The other approach to achieve a Japanese victory is to prevent the Allied player from achieving either
an auto victory or a decisive victory at the end of the scenario. AE's victory conditions are very much
shaped by the historical outcome which equates to the game's auto/decisive victory conditions.
A Japanese player who prevents the Allied player from achieving that outcome, has in fact performed
much better than Japan did historically and therefore can consider to have won their race.
As to the strategy of digging in, at least in terms of how most interpret that strategy,
they simply get it wrong. The correct approach has always been for Japan to employ an active,
not passive defence. Again a very good discussion on how to conduct an active defence is found
in Cribtop's AAR. The fact is that the simplified and abstracted logistics model, combined with
certain "switches" which greatly augment Japan's historical at start asymmetrical advantages
and initiative, a good Japanese player can keep the initiative until he achieves victory.

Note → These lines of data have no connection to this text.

(* ===== verification/FrameWrite.v ===== *)
(** * A frame reaches the queues

    The whole of [write_frame_with_brightness], against the interface of device queues:
    what every drawn device's queue holds afterwards, what stays untouched, and that it
    does not fail while the counter of queue generations has room. *)
From Stdlib Require Import ZArith Lia String.
From Stdlib Require Import Floats.SpecFloat.
From stdpp Require Import base list numbers option gmap.
From S2P Require Import Prelude Duration Text PartialEq SpatialTypes DeviceTypes Delivery OutputColor Routing DeviceQueue BackendManager BackendOps BackendFrame FrameProofs.

#[local] Open Scope Z_scope.

Section write.
Context {Q : Type} `{DeviceQueueLaws Q}.
Abbreviation coordinator := (DeviceOutputCoordinator Q).
Abbreviation manager := (BackendManager Q).
Abbreviation Routed := (text * list Color * PlannedZoneRoute)%type.
Implicit Types (o : coordinator) (m : manager).

(** ** The invariant *)

(** Every queue is in order, and no buffer is of a frame to come. *)
Record output_ok (gens : Z) o : Prop := {
  ok_gens : 0 <= gens;
  ok_queues : forall k e, queues o !! k = Some e -> dq_ok gens (entry_queue e);
  ok_staging : forall k s, staging o !! k = Some s -> frame_generation s <= staging_generation o;
  ok_active : (active_staging_len o <= length (active_staging_keys o))%nat;
}.
Definition manager_ok m : Prop := output_ok (queue_generations m) (output m).

(** ** Routing *)

Definition routed (zones : list (text * list Color)) (plan : RoutingPlan) : list Routed :=
  if ordered_matches zones plan
  then map (fun zr => (zr.1.1, zr.1.2, ordered_route zr.2)) (combine zones (ordered_zone_routes plan))
  else omap (fun z => (fun r => (z.1, z.2, r)) <$> zone_routes plan !! z.1) zones.
Definition route_one (now : Z) m (z : Routed) : manager := route_zone_colors now z.1.1 z.1.2 z.2 m.
Lemma route_zones_routed now zones plan m : route_zones now zones plan m = foldl (route_one now) m (routed zones plan).
Proof.
  unfold route_zones, routed. destruct (ordered_matches zones plan).
  - generalize (combine zones (ordered_zone_routes plan)). intros l. revert m.
    induction l as [|x l IH]; intros m; [done|]. apply IH.
  - revert m. induction zones as [|z zones IH]; intros m; [done|]. cbn.
    destruct (zone_routes plan !! z.1); cbn; apply IH.
Qed.

(** The parts of the manager a zone leaves alone. *)
Definition same_settings m m' : Prop :=
  backends m' = backends m /\ brightness_overrides m' = brightness_overrides m
  /\ queue_generations m' = queue_generations m.
Definition drawable (z : Routed) : Prop :=
  match z.2 with
  | Mapped r => zone_fits (r, z.1.2)
  | Unmapped _ => True
  end.
Lemma route_one_staged g o0 now zones z m :
  (forall k s, staging o0 !! k = Some s -> frame_generation s <> g) -> drawable z ->
  staged g o0 (output m) zones ->
  staged g o0 (output (route_one now m z)) (zones ++ [z]) /\ same_settings m (route_one now m z).
Proof.
  intros Hnew Hd Hst. destruct z as [[id colors] [r|layout_id]]; unfold route_one, route_zone_colors; cbn [fst snd].
  2: { split; [|done]. cbn [output with_warnings].
       assert (E : forall key, draws_for key (zones ++ [(id, colors, Unmapped layout_id)]) = draws_for key zones)
         by (intros key; rewrite draws_snoc; cbn; by rewrite app_nil_r).
       destruct Hst as [H1 H2 H3 H4 H5 H6 H7]. split; try done; intros key; rewrite E; auto. }
  cbn [output with_warnings with_output].
  destruct (staging_buffer_drawn g o0 (output m) zones (target_key r) (Hnew _) Hst)
    as ((s & Es & Eg & Hs & Hreq) & Hother & Hgen & Hsame & Hlen & Hnd & Hact).
  cbv zeta in Hother. rewrite Es.
  destruct (stage_zone_spec r colors s _ Hd Hs) as (Hs' & Hreq' & Hg').
  destruct (stage_zone r colors s) as [s' mismatch]. cbn [fst] in *.
  assert (Hdraw : forall key, draws_for key (zones ++ [(id, colors, Mapped r)])
      = draws_for key zones ++ if bool_decide (target_key r = key) then [(r, colors)] else []).
  { intros key. rewrite draws_snoc. unfold draw_for. cbn. by case_bool_decide. }
  assert (Hnil : forall key, draws_for key (zones ++ [(id, colors, Mapped r)]) = []
      <-> key <> target_key r /\ draws_for key zones = []).
  { intros key. rewrite Hdraw. case_bool_decide as Hk.
    - split; [by intros [_ ?]%app_nil|]. by intros [? _].
    - rewrite app_nil_r. split; [intros E; split; [congruence|done]|by intros []]. }
  set (o' := with_staging <[target_key r := s']> (staging_buffer (target_key r) (output m))).
  assert (Hfinal : staged g o0 o' (zones ++ [(id, colors, Mapped r)])).
  { split; try done.
    - intros key. cbn [o' with_staging active_staging_len active_staging_keys]. rewrite Hact, Hnil.
      split; [intros [->|Hn] [Hne Hz]; done|]. intros Hn.
      destruct (decide (key = target_key r)); [by left|right]. intros Hz. by apply Hn.
    - intros key [Hk Hz]%Hnil. cbn. rewrite lookup_insert_ne by done. rewrite Hother by done. by apply (st_idle _ _ _ _ Hst).
    - intros key Hn. destruct (decide (key = target_key r)) as [->|Hk]; cbn [o' with_staging staging].
      + exists s'. rewrite lookup_insert_eq, Hdraw, bool_decide_eq_true_2, draw_snoc, required_snoc by done.
        split; [done|]. split; [congruence|]. split; [done|]. by rewrite Hreq', Hreq.
      + rewrite lookup_insert_ne, Hother, Hdraw, bool_decide_eq_false_2, app_nil_r by congruence.
        apply (st_drawn _ _ _ _ Hst). intros Hz. by apply Hn, Hnil. }
  by destruct mismatch.
Qed.
Lemma routed_staged g o0 now zs : forall done_ m,
  (forall k s, staging o0 !! k = Some s -> frame_generation s <> g) -> Forall drawable zs ->
  staged g o0 (output m) done_ ->
  staged g o0 (output (foldl (route_one now) m zs)) (done_ ++ zs)
  /\ same_settings m (foldl (route_one now) m zs).
Proof.
  induction zs as [|z zs IH]; intros done_ m Hnew Hd Hst; [by rewrite app_nil_r|].
  apply Forall_cons_1 in Hd as [Hz Hd]. destruct (route_one_staged g o0 now done_ z m Hnew Hz Hst) as [H1 (E1 & E2 & E3)].
  destruct (IH (done_ ++ [z]) _ Hnew Hd H1) as [H2 (F1 & F2 & F3)]. rewrite <- app_assoc in H2.
  split; [exact H2|]. cbn [foldl]. by repeat split; etransitivity.
Qed.
(* ===== verification/PowerSpec.v ===== *)
(** * Output power: transitions and what holds across operations

    A session event left alone ends in the state its settings name, the configured
    brightness, behaviour and colour included; a transition that was overtaken
    changes nothing any more; a manual pause or stop holds whatever the session does. Two
    lemmas show where the source falls short of it. *)
From Stdlib Require Import ZArith Lia String.
From Stdlib Require Import Floats.SpecFloat.
From stdpp Require Import base list numbers option.
From S2P Require Import Prelude Duration Text PartialEq Fps RenderLoop Delivery OutputColor Session OutputPower.

#[local] Open Scope Z_scope.
(* ===== verification/PersistenceProofs.v ===== *)
(** * Atomic file replacement: what holds whatever happens

    One attempt at a time, moving forward; what has landed survives a crash as long as
    nobody else writes the file; an admitted write is never forgotten. Once the disk works,
    every run makes a bounded number of moves and ends settled on the newest write. *)
From Stdlib Require Import ZArith Lia String.
From stdpp Require Import base list numbers option.
From S2P Require Import Prelude Duration Text Persistence.

#[local] Open Scope Z_scope.

Lemma forall_elem {A} (P : A -> Prop) l : Forall P l <-> forall x, x ∈ l -> P x.
Proof.
  rewrite List.Forall_forall. split; intros H x Hx; apply H; by apply list_elem_of_In.
Qed.

Section destination.
Context (payload_digest : list Z -> PayloadDigest) (path parent : text) (initial : option (list Z)).

(** ** The invariant *)

Definition running (a : Attempt) : bool := match stage a with Reporting _ => false | _ => true end.
Definition running_generations (l : list Attempt) : list Z := generation <$> List.filter running l.
Definition stage_ok (a : Attempt) (d : Disk) : Prop :=
  match stage a with
  | Replacing f | Renaming f _ => file_bytes f = payload a
  | Barrier _ => edits_before a = outside_edits d -> visible_bytes d = Some (payload a)
  | Landing _ | Finishing DurableWritten =>
      edits_before a = outside_edits d -> visible_bytes d = Some (payload a) /\ recoverable d = [Some (payload a)]
  | _ => True
  end.
Record attempt_ok (p : System) (a : Attempt) : Prop := {
  at_admitted : (generation a, payload a) ∈ admissions p;
  at_range : landed_generation (dest p) <= generation a <= latest_admitted_generation (dest p);
  at_stage_ok : stage_ok a (disk p);
  at_edits : (edits_before a <= outside_edits (disk p))%nat;
}.
(** What a crash may leave: nothing older than what has landed. *)
Definition current (p : System) (c : option (list Z)) : Prop :=
  landed_generation (dest p) = 0 /\ c = initial
  \/ exists g payload, c = Some payload /\ (g, payload) ∈ admissions p
       /\ landed_generation (dest p) <= g <= latest_admitted_generation (dest p).
Record sound (p : System) : Prop := {
  so_order : 0 <= landed_generation (dest p) <= latest_admitted_generation (dest p)
             /\ latest_admitted_generation (dest p) <= next_generation (dest p);
  so_pending : match pending (dest p) with
               | Some q => pending_generation q = latest_admitted_generation (dest p)
                           /\ (pending_generation q, pending_payload q) ∈ admissions p
               | None => landed_generation (dest p) = latest_admitted_generation (dest p)
               end;
  so_active : running_generations (attempts p) = option_list (active_generation (dest p));
  so_foreground : forall g, foreground_generation (dest p) = Some g ->
    g = latest_admitted_generation (dest p) /\ exists h, h ∈ handles p /\ handle_generation h = g;
  so_attempts : Forall (fun a => running a = true -> attempt_ok p a) (attempts p);
  so_handles : Forall (fun h => (handle_generation h, handle_payload h) ∈ admissions p) (handles p);
  so_reservations : Forall (fun r => 0 < r <= next_generation (dest p)) (reservations p);
  so_disk : visible_bytes (disk p) ∈ recoverable (disk p);
  so_current : outside_edits (disk p) = 0%nat -> Forall (current p) (recoverable (disk p));
  so_retried : is_Some (pending (dest p)) ->
    attempts p <> [] \/ is_Some (foreground_generation (dest p)) \/ is_Some (retry_due p) \/ workers p <> [];
}.

Lemma opened_sound d :
  recoverable d = [visible_bytes d] -> visible_bytes d = initial -> sound (opened d).
Proof.
  intros Hr Hv. split; cbn [opened dest disk state_default landed_generation latest_admitted_generation next_generation
    pending active_generation foreground_generation attempts handles reservations].
  - lia.
  - done.
  - done.
  - done.
  - constructor.
  - constructor.
  - constructor.
  - rewrite Hr. by left.
  - intros _. rewrite Hr. constructor; [|constructor]. left. by split.
  - by intros [q Hq].
Qed.

(** ** Changes that leave the core alone *)

Record same_core (s s' : DestinationState) : Prop := {
  sc_landed : landed_generation s' = landed_generation s;
  sc_latest : latest_admitted_generation s' = latest_admitted_generation s;
  sc_next : next_generation s' = next_generation s;
  sc_pending : pending s' = pending s;
  sc_active : active_generation s' = active_generation s;
  sc_foreground : foreground_generation s' = foreground_generation s;
}.
Lemma sound_core s p : same_core (dest p) s -> sound p -> sound (with_dest s p).
Proof.
  intros [C1 C2 C3 C4 C5 C6] [H1 H2 H3 H4 H5 H6 H7 H8 H9 H10]. split; cbn [with_dest dest disk attempts handles
    reservations workers retry_due admissions]; rewrite ?C1, ?C2, ?C3, ?C4, ?C5, ?C6; try done.
  - eapply Forall_impl; [|exact H5]. intros a Ha Hr. destruct (Ha Hr). split; cbn; rewrite ?C1, ?C2; done.
  - intros He. eapply Forall_impl; [|by apply H9]. intros c. unfold current. cbn. by rewrite C1, C2.
Qed.
Lemma sound_workers w due p : sound p ->
  (is_Some (pending (dest p)) -> attempts p <> [] \/ is_Some (foreground_generation (dest p)) \/ is_Some due \/ w <> []) ->
  sound (with_workers w due p).
Proof.
  intros [H1 H2 H3 H4 H5 H6 H7 H8 H9 H10] Hp. split; cbn [with_workers dest disk attempts handles reservations workers
    retry_due admissions]; try done.
  - eapply Forall_impl; [|exact H5]. intros a Ha Hr. by destruct (Ha Hr).
Qed.
Lemma sound_workers_more w due p : sound p -> w <> [] -> sound (with_workers w due p).
Proof. intros H Hw. apply sound_workers; [done|]. auto. Qed.
Lemma sound_mode m p : sound p -> sound (with_mode m p).
Proof.
  intros [H1 H2 H3 H4 H5 H6 H7 H8 H9 H10]. split; try done.
  eapply Forall_impl; [|exact H5]. intros a Ha Hr. by destruct (Ha Hr).
Qed.
Inductive MigrationError :=
| PrepareFailed (error : text)
| RepeatedlySuperseded
| PersistenceFailed (errors : list text)
| StoppedBeforeLayout
| ConvergeFailed (error : text)
| PublicationOvertaken
| EmptyJournal
| JournalUnreadable (error : text)
| JournalFailed (error : text).
Definition failures (l : list MigrationPersistence) : list text :=
  omap (fun o => match o with Failed e => Some e | _ => None end) l.
(** [None]: the attempt is repeated; otherwise the references published. *)
Definition attempt_migration (last : bool) (a : MigrationAttempt) : option (MigrationError + nat) :=
  match prepared a with
  | Some e => Some (inl (PrepareFailed e))
  | None =>
      let '(persisted, outcomes) := persist a in
      if migration_was_superseded outcomes then (if last then Some (inl RepeatedlySuperseded) else None)
      else
        match failures outcomes with
        | e :: es => Some (inl (PersistenceFailed (e :: es)))
        | [] =>
            if negb persisted then Some (inl StoppedBeforeLayout)
            else
              match converged a with
              | Some e => Some (inl (ConvergeFailed e))
              | None =>
                  match publication a with
                  | Some references => Some (inr references)
                  | None => if last then Some (inl PublicationOvertaken) else None
                  end
              end
        end
  end.
Definition MAX_BINDING_MIGRATION_ATTEMPTS : nat := 3.
(** [attempts] are numbered from 1; [remaining] is what remains of the bound. *)
Fixpoint attempt_loop (remaining : nat) (attempts : nat -> MigrationAttempt) (attempt : nat) : option (MigrationError + nat) :=
  match remaining with
  | O => None
  | S remaining =>
      match attempt_migration (Nat.leb MAX_BINDING_MIGRATION_ATTEMPTS attempt) (attempts attempt) with
      | Some r => Some r
      | None => attempt_loop remaining attempts (S attempt)
      end
  end.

Supply is overrated. Or more correctly, the lack of supply is unnecessarily feared. This is due
to the simplified abstracted logistics model. In AE a division which has zero supply still fights
at 25% of its theoretical combat power. In real life, such a unit, without water, puts up zero resistance.
In AE a unit with zero supply is only in trouble if it is called upon to do prolonged fighting or is confronted
by an overwhelming enemy force. In AE Japan will always be able to produce more supply than it was able to historically.
The ability to fly planes consuming only rice instead of avgas, means there is always the potential of flying air missions.
The issue really is not the production of supply per se but the distribution of supply to where
it is really needed. What usually happens is that Japanese players tend to look at their supply
distribution network and priorities only when it is too late. Not too many Japanese players consider
how much supply will be subsequently needed, and how to get it there, before embarking on their operations.
Cost benefit analyses do not figure prominently in their planning.
Alfred
Many players play the AI only for the following reasons:
The AI is always ready to play 24 hours a day 7 days a week.
Late or early hours are not a problem. Multiple turns in a single day.
The AI won’t quit and won’t get mad or complain about some obscure issue.
You can sometimes finish an AI game in about six months and still remember what your wife looks like.
In any case welcome to the game Oli Draper. Have fun.